Lemma parse_print_entries m : forall fuel r, m <> [] -> string_map m ->
  (2 * length m <= fuel)%nat ->
  parse_entries fuel (join "," (map print_entry m) +:+ String "}" r) = Some (m, r).
Proof.
  induction m as [|[k v] m IH]; intros fuel r Hne Hm Hfuel; [done|].
  apply Forall_cons in Hm as [[s Hs] Hm]. cbn in Hs; subst v.
  destruct fuel as [|fuel]; [cbn in Hfuel; lia|].
  assert (join "," (map print_entry ((k, JString s) :: m)) +:+ String "}" r =
    String quote_char (escape k +:+ String quote_char (String ":" (String quote_char
      (escape s +:+ String quote_char
        (match m with [] => String "}" r | _ => String "," (join "," (map print_entry m) +:+ String "}" r) end)))))) as ->.
  { cbn [map]. unfold print_entry at 1. cbn [fst snd print_json].
    destruct m as [|e m]; cbn [map join]; repeat rewrite ?append_assoc_str, ?append_cons, ?append_empty; done. }
  cbn [parse_entries]. rewrite Ascii.eqb_refl, unescape_escape.
  change (Ascii.eqb ":" ":") with true. cbv iota.
  rewrite parse_json_string by (cbn in Hfuel; lia).
  destruct m as [|e m]; [reflexivity|]. change (Ascii.eqb "," ",") with true. cbv iota.
  rewrite IH; [done|done|done|cbn in *; lia].
Qed.
(* ===== verification/Errors.v ===== *)
(** * Error types (src/db/error.rs, src/error.rs)

    The variants the modelled code raises and tests; a [source] that comes
    from a library is its message. What they say is in ErrorText. *)

From S2P Require Import Prelude Sql Hlc Trigger Report.

Inductive DatabaseError :=
| ParseError (sql source : string)
| EmptyStatement (sql : string)
| StatementError (reason : string)
| DbSqlite (e : SqlError)
| SqliteStep (step : string) (e : SqlError)
| ExecutionError (sql : string) (table : option string) (e : SqlError)
| InvalidTable (table reason : string)
| UnsupportedStatement (reason sql : string)
| DbHlc (e : HlcError)
| InvalidHlc (reason : string)
| ConnectionError (reason : string)
| SerializationError (context source : string)
| MutexPoisoned (reason : string)
| ConnectionFailed (path : string) (e : SqlError)
| PragmaFailed (pragma : string) (e : SqlError)
| PragmaError (pragma reason : string)
| IoError (path source : string)
| CrdtSetup (e : CrdtSetupError)
| VaultAlreadyOpenElsewhere (path source : string)
| ValidationError (reason : string)
| TransactionTooLarge (bytes limit : Z)
| CrdtMetaColumnWriteForbidden (column : string)
| MultipleStatements (sql : string)
| SqlGuardDenied (sql : string) (e : SqlError)
| SqlGuardInterrupted (sql : string)
| ValueTooLarge (sql : string)
| TransactionAborted (reason : string)
| ForeignKeyCheckFailed (tables : list string).

(** [DatabaseError::sqlite_error]. *)
Definition db_sqlite_error (e : DatabaseError) : option SqlError :=
  match e with
  | DbSqlite source | SqliteStep _ source | ExecutionError _ _ source
  | SqlGuardDenied _ source | ConnectionFailed _ source | PragmaFailed _ source
  | DbHlc (HlcDatabase source) | CrdtSetup (CrdtSetupDatabase source) => Some source
  | _ => None
  end.

Inductive MigrationJournal := CrateOwned | ConsumerOwned.

(** [crate::Error]. *)
Inductive Error :=
| Sqlite (e : SqlError)
| Io (msg : string)
| HlcErr (msg : string)
| SignatureVerificationFailed (first_failed_change : nat)
| UnexpectedSignatureUnderNoop
| RemoteHlcDriftTooLarge (hlc : string) (drift limit : Z)
| MigrationMissingFromSource (journal : MigrationJournal) (name : string)
| MigrationContentDrift (name expected found : string)
| MigrationCompatibility (reason : string)
| CrdtAlreadyInstalled (table : string)
| PostCommitClockAdvance (outcome : ApplyOutcome) (source : HlcError)
| Database (e : DatabaseError)
| Consumer (msg : string).

(** [Error::sqlite_error]. *)
Definition sqlite_error (e : Error) : option SqlError :=
  match e with
  | Sqlite source => Some source
  | Database err => db_sqlite_error err
  | _ => None
  end.

(** [?] on a [DatabaseError] or a [rusqlite::Error] in a function that
    returns [crate::Result]. *)
Definition from_db {A} (r : res DatabaseError A) : res Error A := map_err Database r.
Definition from_sql {A} (r : res SqlError A) : res Error A := map_err Sqlite r.
Definition db_from_sql {A} (r : res SqlError A) : res DatabaseError A := map_err DbSqlite r.
(** [map_lock_error] (src/database/mod.rs). *)
Definition map_lock_error (err : DatabaseLockError) : Error :=
  match err with
  | AlreadyHeld path source => Database (VaultAlreadyOpenElsewhere path (io_kind source))
  | LockIo path source => Database (IoError path (io_kind source))
  end.

(** What is relied on: finitely many symbolic links, each known by its
    canonical place; a lock file is held by one handle at a time, contention has
    its own error, and creating directories or opening a file takes no lock. *)
Class FsLaws := {
  links : fs -> list Path;
  read_link_is_link : forall f p par name pc target,
    parent p = Some par -> file_name p = Some name ->
    canonicalize f (if is_empty_path par then cur_dir else par) = Ok pc ->
    read_link f p = Ok target -> path_push_name pc name ∈ links f;
  held : fs -> Path -> bool;
  handle_path : handle -> Path;
  dirs_take_no_lock : forall f p f', create_dir_all f p = Ok f' -> forall q, held f' q = held f q;
  open_takes_no_lock : forall f p h f', open_lock_file f p = Ok (h, f') ->
    handle_path h = p /\ forall q, held f' q = held f q;
  locked : forall f h f', try_lock_exclusive f h = Ok f' ->
    held f (handle_path h) = false /\
    forall q, held f' q = (bool_decide (q = handle_path h) || held f q);
  contended : forall f h, held f (handle_path h) = true ->
    try_lock_exclusive f h = Err lock_contended_error;
  unlocked : forall f h q, held (unlock f h) q = (negb (bool_decide (q = handle_path h)) && held f q);
}.

Lemma classify_contended lp :
  classify_try_lock_error lp lock_contended_error = AlreadyHeld (display lp) lock_contended_error.
Proof.
  unfold classify_try_lock_error. destruct (raw_os_error lock_contended_error); [by rewrite Z.eqb_refl|].
  by rewrite String.eqb_refl.
Qed.

Lemma normalize_fuel `{!FsLaws} fuel f p visited :
  NoDup visited -> visited ⊆ links f -> (length (links f) < fuel + length visited)%nat ->
  exists r, forall k, normalize_database_path_inner (fuel + k) f p visited = Some r.
Proof.
  revert p visited; induction fuel as [|fuel IH]; intros p visited Hnd Hsub Hlen.
  { pose proof (submseteq_length _ _ (NoDup_submseteq _ _ Hnd Hsub)). lia. }
  cbn [Nat.add normalize_database_path_inner].
  destruct (canonicalize f p) as [c| |]; [by eexists| |by eexists].
  destruct (parent p) as [par|] eqn:Hpar; [|by eexists]. destruct (file_name p) as [name|] eqn:Hname; [|by eexists].
  destruct (canonicalize f (if is_empty_path par then cur_dir else par)) as [pc| |] eqn:Hpc; cbn; [|by eexists..].
  case_bool_decide as Hvis; [by eexists|]. destruct (read_link f p) as [target| |] eqn:Hl; [|by eexists..].
  pose proof (read_link_is_link _ _ _ _ _ _ Hpar Hname Hpc Hl) as Hin.
  apply IH.
  - apply NoDup_app. split; [done|]. split; [|apply NoDup_singleton].
    intros x Hx ->%list_elem_of_singleton. done.
  - intros x [Hx|Hx%list_elem_of_singleton]%elem_of_app; [by apply Hsub | by subst].
  - rewrite length_app. cbn. lia.
Qed.
End lock.

(** ** Properties *)

(** C37: normalizing a path terminates on every file system: following dangling
    aliases never takes more steps than there are symbolic links, so that much fuel
    always gives an answer, and more fuel the same one. *)
Theorem normalize_terminates `{FileSystem} `{!FsLaws} f p fuel :
  (length (links f) < fuel)%nat ->
  exists r, forall k, normalize_database_path_inner (fuel + k) f p [] = Some r.
Proof.
  intros Hf. apply normalize_fuel; [constructor | by intros x ?%elem_of_nil | cbn; lia].
Qed.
☆ ☆ ☆ ☆ ☆
**Exercise brief**
Check each line of the entries, and copy the ones that contain "HlcError".

**Answer space**
| DbHlc (e : HlcError)
| PostCommitClockAdvance (outcome : ApplyOutcome) (source : HlcError)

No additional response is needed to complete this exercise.